* Instructions for the task *
Below this sentence is a listing; return exactly its lines from the one with "held digit does not repeat. *)" to the one with "hd_agent_channel_digit_down d ≠", both kept, and nothing more.

%%

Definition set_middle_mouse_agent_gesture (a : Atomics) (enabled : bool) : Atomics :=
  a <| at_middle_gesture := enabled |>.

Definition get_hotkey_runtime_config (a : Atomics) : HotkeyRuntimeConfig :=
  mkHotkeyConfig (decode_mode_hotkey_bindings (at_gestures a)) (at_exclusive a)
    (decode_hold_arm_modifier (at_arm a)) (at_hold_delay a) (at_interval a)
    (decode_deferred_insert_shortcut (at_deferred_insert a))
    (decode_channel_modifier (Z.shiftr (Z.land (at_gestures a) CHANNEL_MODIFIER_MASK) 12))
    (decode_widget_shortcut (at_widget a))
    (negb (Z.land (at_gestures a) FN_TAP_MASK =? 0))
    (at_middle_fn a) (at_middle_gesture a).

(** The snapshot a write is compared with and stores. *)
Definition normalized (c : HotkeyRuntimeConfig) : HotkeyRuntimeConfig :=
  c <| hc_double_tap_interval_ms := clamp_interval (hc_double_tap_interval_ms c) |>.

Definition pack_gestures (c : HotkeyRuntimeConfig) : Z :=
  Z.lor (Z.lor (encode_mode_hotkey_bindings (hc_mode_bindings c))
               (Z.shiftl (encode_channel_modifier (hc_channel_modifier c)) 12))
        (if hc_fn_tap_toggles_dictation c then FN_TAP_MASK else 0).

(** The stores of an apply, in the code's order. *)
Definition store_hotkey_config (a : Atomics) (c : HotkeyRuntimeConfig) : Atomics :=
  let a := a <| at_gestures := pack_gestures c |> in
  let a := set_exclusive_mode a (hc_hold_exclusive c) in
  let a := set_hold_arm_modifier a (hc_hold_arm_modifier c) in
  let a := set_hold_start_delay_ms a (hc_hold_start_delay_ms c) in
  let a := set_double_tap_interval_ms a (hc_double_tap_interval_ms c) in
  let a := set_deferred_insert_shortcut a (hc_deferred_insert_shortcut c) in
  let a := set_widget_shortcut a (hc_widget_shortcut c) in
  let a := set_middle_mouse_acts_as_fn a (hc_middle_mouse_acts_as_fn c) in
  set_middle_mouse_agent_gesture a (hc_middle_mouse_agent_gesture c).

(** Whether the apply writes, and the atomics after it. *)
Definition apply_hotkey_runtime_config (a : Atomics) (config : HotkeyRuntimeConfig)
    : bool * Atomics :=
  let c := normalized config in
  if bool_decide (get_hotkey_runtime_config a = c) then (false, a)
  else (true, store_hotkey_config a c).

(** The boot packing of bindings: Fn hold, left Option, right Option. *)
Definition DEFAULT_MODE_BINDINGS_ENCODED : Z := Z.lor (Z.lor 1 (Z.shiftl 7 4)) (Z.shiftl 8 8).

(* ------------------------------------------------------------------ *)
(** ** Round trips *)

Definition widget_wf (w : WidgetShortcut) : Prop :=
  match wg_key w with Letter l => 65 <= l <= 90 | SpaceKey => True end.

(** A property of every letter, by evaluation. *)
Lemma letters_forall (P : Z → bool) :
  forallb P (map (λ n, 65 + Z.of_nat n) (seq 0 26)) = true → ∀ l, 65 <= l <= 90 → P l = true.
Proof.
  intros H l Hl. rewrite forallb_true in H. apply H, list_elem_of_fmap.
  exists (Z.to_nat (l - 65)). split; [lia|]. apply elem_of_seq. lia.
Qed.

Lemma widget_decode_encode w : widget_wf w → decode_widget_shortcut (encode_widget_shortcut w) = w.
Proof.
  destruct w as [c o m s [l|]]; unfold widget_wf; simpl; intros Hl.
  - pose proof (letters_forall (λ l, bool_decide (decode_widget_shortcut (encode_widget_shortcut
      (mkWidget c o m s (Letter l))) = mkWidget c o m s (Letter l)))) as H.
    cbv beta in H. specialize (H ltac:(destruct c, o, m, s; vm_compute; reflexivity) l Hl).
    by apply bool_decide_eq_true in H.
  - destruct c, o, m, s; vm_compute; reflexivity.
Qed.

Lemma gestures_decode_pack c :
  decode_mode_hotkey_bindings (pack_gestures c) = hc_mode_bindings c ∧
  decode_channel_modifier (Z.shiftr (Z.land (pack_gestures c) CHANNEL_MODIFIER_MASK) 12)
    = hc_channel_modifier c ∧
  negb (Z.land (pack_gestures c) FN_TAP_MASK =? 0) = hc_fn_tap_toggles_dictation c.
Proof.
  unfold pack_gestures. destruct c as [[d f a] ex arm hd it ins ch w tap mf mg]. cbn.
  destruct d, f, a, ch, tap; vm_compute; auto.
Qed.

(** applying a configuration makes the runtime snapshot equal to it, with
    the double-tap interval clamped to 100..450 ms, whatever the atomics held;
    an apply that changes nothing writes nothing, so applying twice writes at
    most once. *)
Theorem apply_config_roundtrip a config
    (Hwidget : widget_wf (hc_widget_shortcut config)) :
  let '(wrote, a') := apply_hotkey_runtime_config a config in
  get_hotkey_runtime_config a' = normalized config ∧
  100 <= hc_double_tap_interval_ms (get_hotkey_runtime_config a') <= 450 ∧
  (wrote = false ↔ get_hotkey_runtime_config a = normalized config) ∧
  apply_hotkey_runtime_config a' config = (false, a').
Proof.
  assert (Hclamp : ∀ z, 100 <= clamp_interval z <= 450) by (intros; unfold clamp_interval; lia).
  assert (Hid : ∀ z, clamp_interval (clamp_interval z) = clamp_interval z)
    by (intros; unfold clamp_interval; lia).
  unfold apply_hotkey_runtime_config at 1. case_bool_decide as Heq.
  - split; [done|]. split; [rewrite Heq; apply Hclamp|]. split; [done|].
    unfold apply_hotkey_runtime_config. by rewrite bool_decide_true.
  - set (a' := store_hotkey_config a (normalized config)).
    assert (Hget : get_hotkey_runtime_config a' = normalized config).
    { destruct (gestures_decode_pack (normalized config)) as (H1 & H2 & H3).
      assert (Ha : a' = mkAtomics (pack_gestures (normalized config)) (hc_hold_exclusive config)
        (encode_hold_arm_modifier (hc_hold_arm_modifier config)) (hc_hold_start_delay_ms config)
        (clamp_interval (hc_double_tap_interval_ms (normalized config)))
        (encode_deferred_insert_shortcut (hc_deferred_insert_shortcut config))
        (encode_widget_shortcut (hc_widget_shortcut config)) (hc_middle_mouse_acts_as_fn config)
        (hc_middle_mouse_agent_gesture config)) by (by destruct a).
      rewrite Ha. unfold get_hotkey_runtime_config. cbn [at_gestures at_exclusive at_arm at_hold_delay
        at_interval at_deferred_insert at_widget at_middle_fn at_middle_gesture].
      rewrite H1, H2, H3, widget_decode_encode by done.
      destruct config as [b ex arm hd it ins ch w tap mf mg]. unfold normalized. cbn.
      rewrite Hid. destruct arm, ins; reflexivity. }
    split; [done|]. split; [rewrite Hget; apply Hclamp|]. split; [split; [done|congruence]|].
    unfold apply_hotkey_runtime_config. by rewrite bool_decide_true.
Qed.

%%
%%

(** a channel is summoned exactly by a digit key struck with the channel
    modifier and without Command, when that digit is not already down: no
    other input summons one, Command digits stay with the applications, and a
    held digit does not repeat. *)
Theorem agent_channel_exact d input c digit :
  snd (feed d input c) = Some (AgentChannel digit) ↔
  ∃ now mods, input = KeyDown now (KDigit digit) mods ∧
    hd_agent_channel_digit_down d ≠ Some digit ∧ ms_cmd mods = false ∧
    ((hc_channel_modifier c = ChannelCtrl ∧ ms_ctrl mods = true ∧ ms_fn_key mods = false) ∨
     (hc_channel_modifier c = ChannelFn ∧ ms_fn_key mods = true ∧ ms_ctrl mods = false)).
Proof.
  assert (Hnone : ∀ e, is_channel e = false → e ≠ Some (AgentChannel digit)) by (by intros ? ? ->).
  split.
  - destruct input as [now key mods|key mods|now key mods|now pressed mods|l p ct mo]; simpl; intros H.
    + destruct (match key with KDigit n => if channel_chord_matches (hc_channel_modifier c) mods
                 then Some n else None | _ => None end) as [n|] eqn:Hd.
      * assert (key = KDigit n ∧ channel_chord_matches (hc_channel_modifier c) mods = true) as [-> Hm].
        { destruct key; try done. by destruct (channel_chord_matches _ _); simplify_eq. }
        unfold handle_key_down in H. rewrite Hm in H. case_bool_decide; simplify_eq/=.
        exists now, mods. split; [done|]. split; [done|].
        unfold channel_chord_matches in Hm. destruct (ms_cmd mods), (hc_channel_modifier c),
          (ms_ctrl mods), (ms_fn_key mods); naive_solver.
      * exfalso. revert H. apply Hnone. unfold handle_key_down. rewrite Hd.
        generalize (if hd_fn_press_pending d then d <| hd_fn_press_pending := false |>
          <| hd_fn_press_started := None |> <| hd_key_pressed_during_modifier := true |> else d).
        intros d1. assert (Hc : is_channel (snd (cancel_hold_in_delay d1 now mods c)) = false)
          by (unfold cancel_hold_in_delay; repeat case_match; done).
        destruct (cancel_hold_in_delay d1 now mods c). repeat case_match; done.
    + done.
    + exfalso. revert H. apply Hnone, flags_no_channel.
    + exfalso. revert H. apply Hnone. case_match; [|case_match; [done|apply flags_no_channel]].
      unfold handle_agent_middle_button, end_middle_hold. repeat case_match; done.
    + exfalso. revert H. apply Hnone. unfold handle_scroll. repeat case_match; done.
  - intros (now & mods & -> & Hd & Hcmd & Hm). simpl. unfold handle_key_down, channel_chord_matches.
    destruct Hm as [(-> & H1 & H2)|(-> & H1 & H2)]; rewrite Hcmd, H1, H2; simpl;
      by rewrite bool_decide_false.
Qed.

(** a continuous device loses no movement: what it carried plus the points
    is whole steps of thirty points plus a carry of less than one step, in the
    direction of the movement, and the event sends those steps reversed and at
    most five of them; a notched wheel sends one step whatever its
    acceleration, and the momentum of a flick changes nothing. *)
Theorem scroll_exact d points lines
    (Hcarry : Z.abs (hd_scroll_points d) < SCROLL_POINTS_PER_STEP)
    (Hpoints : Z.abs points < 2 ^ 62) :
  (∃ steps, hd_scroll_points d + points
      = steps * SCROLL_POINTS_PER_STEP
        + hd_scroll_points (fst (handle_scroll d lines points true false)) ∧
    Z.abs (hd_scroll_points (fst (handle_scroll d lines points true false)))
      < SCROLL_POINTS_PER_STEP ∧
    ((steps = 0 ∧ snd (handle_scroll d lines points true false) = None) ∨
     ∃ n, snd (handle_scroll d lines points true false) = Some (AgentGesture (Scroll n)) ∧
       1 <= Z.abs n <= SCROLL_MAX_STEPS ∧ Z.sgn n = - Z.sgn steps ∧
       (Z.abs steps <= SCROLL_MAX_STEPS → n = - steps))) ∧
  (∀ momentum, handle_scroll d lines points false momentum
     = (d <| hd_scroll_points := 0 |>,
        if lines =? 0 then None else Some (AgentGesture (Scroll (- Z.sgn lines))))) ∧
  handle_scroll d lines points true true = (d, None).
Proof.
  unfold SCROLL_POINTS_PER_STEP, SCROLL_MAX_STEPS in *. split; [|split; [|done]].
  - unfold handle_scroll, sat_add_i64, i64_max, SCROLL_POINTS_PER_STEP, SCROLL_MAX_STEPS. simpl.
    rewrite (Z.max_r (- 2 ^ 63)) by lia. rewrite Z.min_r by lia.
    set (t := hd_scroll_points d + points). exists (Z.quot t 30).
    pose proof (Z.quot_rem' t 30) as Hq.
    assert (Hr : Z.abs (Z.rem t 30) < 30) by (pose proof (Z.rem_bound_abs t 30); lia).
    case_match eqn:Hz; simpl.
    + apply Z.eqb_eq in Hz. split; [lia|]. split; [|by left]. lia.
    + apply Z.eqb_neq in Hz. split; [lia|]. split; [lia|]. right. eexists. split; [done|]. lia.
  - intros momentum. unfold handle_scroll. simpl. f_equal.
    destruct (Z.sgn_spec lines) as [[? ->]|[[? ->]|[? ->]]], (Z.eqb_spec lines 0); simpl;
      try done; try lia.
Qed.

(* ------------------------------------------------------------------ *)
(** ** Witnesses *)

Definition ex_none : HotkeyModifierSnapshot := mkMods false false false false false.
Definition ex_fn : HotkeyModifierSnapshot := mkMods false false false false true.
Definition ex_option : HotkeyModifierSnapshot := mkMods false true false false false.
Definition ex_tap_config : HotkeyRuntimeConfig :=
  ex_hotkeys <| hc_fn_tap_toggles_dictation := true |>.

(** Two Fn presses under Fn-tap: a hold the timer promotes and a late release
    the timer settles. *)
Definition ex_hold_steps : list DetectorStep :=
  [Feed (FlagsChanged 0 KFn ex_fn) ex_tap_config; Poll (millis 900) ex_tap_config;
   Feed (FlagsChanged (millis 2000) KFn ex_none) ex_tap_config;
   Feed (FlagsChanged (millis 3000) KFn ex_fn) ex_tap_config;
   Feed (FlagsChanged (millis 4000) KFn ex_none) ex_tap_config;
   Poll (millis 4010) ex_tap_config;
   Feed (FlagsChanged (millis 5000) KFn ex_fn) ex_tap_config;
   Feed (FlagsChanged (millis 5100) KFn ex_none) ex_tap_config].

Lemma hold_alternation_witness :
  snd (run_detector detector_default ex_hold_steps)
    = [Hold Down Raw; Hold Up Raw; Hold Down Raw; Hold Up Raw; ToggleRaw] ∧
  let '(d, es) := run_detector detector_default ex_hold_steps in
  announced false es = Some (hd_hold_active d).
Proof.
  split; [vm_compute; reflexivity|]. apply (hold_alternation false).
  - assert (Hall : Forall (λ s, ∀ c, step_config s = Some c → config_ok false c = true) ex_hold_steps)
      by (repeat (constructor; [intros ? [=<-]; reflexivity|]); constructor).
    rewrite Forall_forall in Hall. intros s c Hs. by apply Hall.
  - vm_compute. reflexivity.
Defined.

%%
%%

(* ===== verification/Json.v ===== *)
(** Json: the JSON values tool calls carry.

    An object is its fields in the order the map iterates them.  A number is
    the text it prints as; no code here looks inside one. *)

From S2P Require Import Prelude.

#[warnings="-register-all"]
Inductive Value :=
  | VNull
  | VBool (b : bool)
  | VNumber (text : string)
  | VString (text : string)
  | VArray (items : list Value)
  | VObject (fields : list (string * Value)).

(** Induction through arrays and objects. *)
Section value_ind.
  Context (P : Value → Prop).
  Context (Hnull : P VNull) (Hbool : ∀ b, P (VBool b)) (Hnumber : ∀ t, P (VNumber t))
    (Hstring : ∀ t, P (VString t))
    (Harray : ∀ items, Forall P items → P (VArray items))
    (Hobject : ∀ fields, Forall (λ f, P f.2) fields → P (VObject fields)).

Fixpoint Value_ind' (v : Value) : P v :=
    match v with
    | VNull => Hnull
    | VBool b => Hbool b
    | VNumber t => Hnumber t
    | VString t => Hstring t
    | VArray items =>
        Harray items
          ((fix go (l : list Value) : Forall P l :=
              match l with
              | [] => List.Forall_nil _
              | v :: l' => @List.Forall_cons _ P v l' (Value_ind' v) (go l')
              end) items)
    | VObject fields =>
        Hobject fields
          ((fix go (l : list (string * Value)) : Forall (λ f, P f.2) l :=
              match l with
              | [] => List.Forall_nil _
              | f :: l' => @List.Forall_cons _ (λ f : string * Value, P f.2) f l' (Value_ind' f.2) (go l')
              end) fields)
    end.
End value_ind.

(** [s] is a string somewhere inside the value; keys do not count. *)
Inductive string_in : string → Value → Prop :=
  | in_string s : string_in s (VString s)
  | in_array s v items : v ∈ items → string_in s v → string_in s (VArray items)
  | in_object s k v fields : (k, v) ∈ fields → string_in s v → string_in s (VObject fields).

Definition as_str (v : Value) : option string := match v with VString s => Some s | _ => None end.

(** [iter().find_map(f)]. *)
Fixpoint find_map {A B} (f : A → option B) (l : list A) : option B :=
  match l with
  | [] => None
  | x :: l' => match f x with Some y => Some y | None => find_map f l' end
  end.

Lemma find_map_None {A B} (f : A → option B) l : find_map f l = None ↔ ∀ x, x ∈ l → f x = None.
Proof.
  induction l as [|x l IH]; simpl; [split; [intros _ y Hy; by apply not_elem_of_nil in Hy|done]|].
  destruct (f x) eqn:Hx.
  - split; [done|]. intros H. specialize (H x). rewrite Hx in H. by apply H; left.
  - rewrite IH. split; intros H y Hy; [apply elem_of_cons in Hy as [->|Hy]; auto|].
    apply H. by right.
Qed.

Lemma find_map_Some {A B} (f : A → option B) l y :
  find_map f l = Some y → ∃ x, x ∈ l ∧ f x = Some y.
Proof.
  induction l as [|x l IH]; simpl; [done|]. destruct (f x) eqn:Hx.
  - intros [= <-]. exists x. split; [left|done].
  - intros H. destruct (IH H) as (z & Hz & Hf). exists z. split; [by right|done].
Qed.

%%

* Solution *
    held digit does not repeat. *)
Theorem agent_channel_exact d input c digit :
  snd (feed d input c) = Some (AgentChannel digit) ↔
  ∃ now mods, input = KeyDown now (KDigit digit) mods ∧
    hd_agent_channel_digit_down d ≠ Some digit ∧ ms_cmd mods = false ∧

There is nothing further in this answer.